[ACTIVITY] Filter out all lines without the word "split" from the data below, please, and copy the rest.

---- RECORDS PROVIDED

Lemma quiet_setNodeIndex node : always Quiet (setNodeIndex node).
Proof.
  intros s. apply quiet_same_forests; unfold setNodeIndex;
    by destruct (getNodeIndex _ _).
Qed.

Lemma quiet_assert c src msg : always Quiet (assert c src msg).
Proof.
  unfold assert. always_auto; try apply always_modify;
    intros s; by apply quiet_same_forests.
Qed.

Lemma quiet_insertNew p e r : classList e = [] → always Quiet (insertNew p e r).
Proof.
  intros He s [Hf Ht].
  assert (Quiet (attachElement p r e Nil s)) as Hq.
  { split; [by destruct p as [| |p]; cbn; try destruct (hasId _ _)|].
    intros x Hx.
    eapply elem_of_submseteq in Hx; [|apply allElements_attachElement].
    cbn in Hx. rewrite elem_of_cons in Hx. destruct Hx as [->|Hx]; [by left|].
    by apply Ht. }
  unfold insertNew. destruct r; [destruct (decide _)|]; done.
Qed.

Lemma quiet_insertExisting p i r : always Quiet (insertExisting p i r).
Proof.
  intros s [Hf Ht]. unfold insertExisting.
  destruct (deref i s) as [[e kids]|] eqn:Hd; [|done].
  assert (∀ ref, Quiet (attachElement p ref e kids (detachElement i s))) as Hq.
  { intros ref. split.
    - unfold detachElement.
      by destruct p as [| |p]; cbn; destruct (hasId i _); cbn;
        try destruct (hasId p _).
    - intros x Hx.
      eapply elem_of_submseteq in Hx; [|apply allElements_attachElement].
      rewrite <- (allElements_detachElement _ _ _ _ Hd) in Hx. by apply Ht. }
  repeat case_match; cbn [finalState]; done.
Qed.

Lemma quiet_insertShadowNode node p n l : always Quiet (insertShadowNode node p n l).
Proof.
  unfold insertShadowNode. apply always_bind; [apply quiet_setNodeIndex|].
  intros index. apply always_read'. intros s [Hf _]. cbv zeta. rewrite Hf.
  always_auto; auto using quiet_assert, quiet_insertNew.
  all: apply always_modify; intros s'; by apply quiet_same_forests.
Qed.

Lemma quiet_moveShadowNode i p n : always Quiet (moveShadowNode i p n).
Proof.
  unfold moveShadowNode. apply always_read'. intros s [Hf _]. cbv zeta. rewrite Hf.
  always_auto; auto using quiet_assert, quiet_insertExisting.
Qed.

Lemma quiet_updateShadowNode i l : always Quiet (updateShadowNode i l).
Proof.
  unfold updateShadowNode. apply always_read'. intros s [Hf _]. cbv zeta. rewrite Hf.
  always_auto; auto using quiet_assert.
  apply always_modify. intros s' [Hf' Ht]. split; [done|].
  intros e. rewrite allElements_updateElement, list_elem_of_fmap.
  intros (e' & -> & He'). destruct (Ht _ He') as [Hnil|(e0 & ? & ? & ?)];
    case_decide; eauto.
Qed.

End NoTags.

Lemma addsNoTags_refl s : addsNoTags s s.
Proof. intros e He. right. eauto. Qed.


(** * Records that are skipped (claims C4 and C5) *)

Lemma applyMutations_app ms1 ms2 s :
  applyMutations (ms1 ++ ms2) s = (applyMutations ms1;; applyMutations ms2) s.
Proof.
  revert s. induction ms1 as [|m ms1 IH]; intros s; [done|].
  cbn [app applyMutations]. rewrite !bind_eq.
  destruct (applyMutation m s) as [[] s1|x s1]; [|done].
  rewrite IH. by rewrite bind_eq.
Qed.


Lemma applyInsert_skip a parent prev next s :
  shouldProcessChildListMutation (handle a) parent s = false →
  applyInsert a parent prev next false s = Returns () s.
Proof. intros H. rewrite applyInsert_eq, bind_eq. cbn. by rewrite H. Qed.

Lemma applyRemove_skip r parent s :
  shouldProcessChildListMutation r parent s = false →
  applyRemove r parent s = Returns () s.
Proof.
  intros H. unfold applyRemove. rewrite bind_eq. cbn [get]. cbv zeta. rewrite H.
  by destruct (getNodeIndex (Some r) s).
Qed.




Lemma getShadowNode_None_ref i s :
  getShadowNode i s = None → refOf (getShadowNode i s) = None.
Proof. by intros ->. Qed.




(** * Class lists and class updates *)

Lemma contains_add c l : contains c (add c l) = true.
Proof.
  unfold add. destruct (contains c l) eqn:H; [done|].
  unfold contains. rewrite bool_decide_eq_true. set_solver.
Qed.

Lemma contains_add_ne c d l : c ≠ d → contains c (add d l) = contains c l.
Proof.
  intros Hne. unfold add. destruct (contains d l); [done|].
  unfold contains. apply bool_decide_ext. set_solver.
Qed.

--------

[EXERCISE ANSWER]
  { split; [by destruct p as [| |p]; cbn; try destruct (hasId _ _)|].
  { intros ref. split.
  apply always_modify. intros s' [Hf' Ht]. split; [done|].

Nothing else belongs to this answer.